There are many risk management strategies that offer price protection against rising markets for long hedgers, buyers of grain and oilseed products, such as grain processors, feed manufacturers and food companies.

The circumstances for each hedger is different, and their hedging needs are specific to their goals and objectives and the financial status of their business operations, as well as their own level of risk tolerance.

Because of this, there is no one, perfect strategy that will fit all hedgers in all market conditions, nor is there one strategy that an individual hedger will want to employ in every scenario.

The long hedging strategies addressed in this chapter, while among the most common, are not an exhaustive list of all the strategies available. All long hedgers should become familiar with the various risk management alternatives and which ones may work best for their particular needs.

This module will review some long hedging strategies, and compare their pros and cons.
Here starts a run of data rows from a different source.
(** * Further properties of the replication *)


(** X1.  In-out parity of the selector.  For one option type, strike
    (finite or not) and level, the knock-in and the knock-out composite of the same side (up or
    down) together hold vanillaK once, vanillaB and the digital with net
    multiplier zero, and two rebate leaves, one of each option type. *)
Theorem X1_in_out_parity (type : OptionType.t) (kIn kOut : BarrierType.t)
    (K : Double) (B : Real) :
  (kIn = UpIn /\ kOut = UpOut) \/ (kIn = DownIn /\ kOut = DownOut) ->
  exists cIn cOut,
    replicate type kIn B K = Ok cIn
    /\ replicate type kOut B K = Ok cOut
    /\ weight vanillaK cIn + weight vanillaK cOut == 1
    /\ weight vanillaB cIn + weight vanillaB cOut == 0
    /\ weight digital cIn + weight digital cOut == 0
    /\ weight rebateInstrument cIn + weight rebateInstrument cOut == 2
    /\ rebateType kIn <> rebateType kOut.
Proof.
  intros H.
  exists ((rebateInstrument, 1) :: table type kIn (Double_gt B K)),
         ((rebateInstrument, 1) :: table type kOut (Double_gt B K)).
  split; [apply replicate_table|]. split; [apply replicate_table|].
  destruct H as [[-> ->] | [-> ->]];
    destruct type, (Double_gt B K); cbn; repeat split; try discriminate.
Qed.

Lemma X1_in_out_parity_witness :
  exists cIn cOut,
    replicate Call UpIn 120 100 = Ok cIn
    /\ replicate Call UpOut 120 100 = Ok cOut
    /\ weight vanillaK cIn + weight vanillaK cOut == 1.
Proof.
  destruct (X1_in_out_parity Call UpIn UpOut 100 120)
    as (cIn & cOut & HIn & HOut & HK & _).
  - left. split; reflexivity.
  - exists cIn, cOut. repeat split; assumption.
Defined.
For the purpose of our comparison, we will use the case of a feed manufacturer who is planning to buy corn for his operation later in the year.

Assume that the December Corn futures price is currently $4 a bushel. For the sake of simplicity, we will disregard the issue of the basis and use hypothetical prices for Corn futures and options.

Long Futures Position

The long futures position is the most basic strategy for a grain buyer, providing price protection against the risk of rising prices. Say the feed manufacturer goes long December Corn futures at $4.

The key advantage is that it allows him to lock in the $4 price in advance of the actual purchase. If futures prices rise between buying futures and December, his purchase price is protected. However, this strategy does not allow him to benefit from lower prices if corn prices fall.

Call Options

If the manufacturer would like to protect against rising prices, but still retain the ability to purchase corn at a lower price if futures fall, he may prefer the flexibility of a long call option.  For example, buying an at-the-money call with a strike price of $4 for a premium of 30 cents.

Buying the call establishes a maximum, or ceiling, purchase price of $4.30, the strike price plus the premium, while retaining the opportunity for the feed manufacturer to pay a lower net price if the market falls.

As the buyer of the call option, the feed manufacturer will not be required to post a performance bond, but he does pay the 30-cent premium upfront for the protection and opportunity that the call option provides.

Put Options

In a stable market environment, a short put position may provide the feed manufacturer with the best net purchase price, but it is a riskier strategy. For instance, say he sells an at-the-money corn put option for which he receives the 30-cent premium.

As long as the market actually remains stable, he will retain the 30-cent premium, which will allow him to effectively lower his net purchase price.

However, the effectiveness of this strategy is contingent upon the market remaining stable. The short, put option establishes a minimum purchase price of $3.70, the strike price minus the premium, which limits the feed manufacturer’s ability to participate should prices decline.

Should the corn market increase significantly, his protection against rising prices is limited to the 30-cent premium he received for selling the put option. In addition, as the seller of the put, the feed manufacturer will be required to post a performance bond at the time he sells the option.

Combined Put and Call Options

The manufacturer can also combine a short, put position with a long, call position, which will allow him to establish a buying price range for the corn he needs.

For example, he could buy an at-the-money call option with a strike price of $4 for a 30-cent premium and simultaneously sell an out-of-the-money put option with a strike price of $3.75, for which he receives a premium of 20 cents.

He establishes this position at a net premium of 10 cents: the 30-cent premium he paid minus the 20-cent premium he received.

The long call establishes a ceiling price of $4.10, the $4 call strike price plus the net premium, and the short put establishes a floor price of $3.85, the $3.75 put strike price plus the net premium.

The advantages of this strategy are that it creates a known buying price range; the feed manufacturer knows upfront the maximum, as well as the minimum, price he will pay for his corn. The premium he collects allows him to establish a lower ceiling price level than he would have by simply buying the call option.

However, the disadvantage is that it limits the opportunity of paying a lower price for his corn should the market decline. Also, as the seller of the put option, he will be required to post a performance bond for that side of the trade.

No Trades

Finally, the feed manufacturer has the alternative of doing nothing, the most simplistic, but also the riskiest strategy for a grain buyer. While this may yield the best purchase price if the corn market falls, it provides no protection at all in the event of a market rally.

Conclusion

There are many strategies available to grain buyers to manage risk, involving futures, options, the cash market, or a combination of these, each with their own advantages and disadvantages.

It is important for hedgers to become acquainted with all of their alternatives and understand when a specific strategy should or should not be used. Remember that a strategy that was effective for hedging one sale, may not be the best choice for the next.

No one can predict the future, but hedgers can take steps to manage it. Using grain and oilseed futures and options allows those who need protection against falling prices to have peace of mind knowing that they have taken steps to manage the price risk associated with selling these commodities.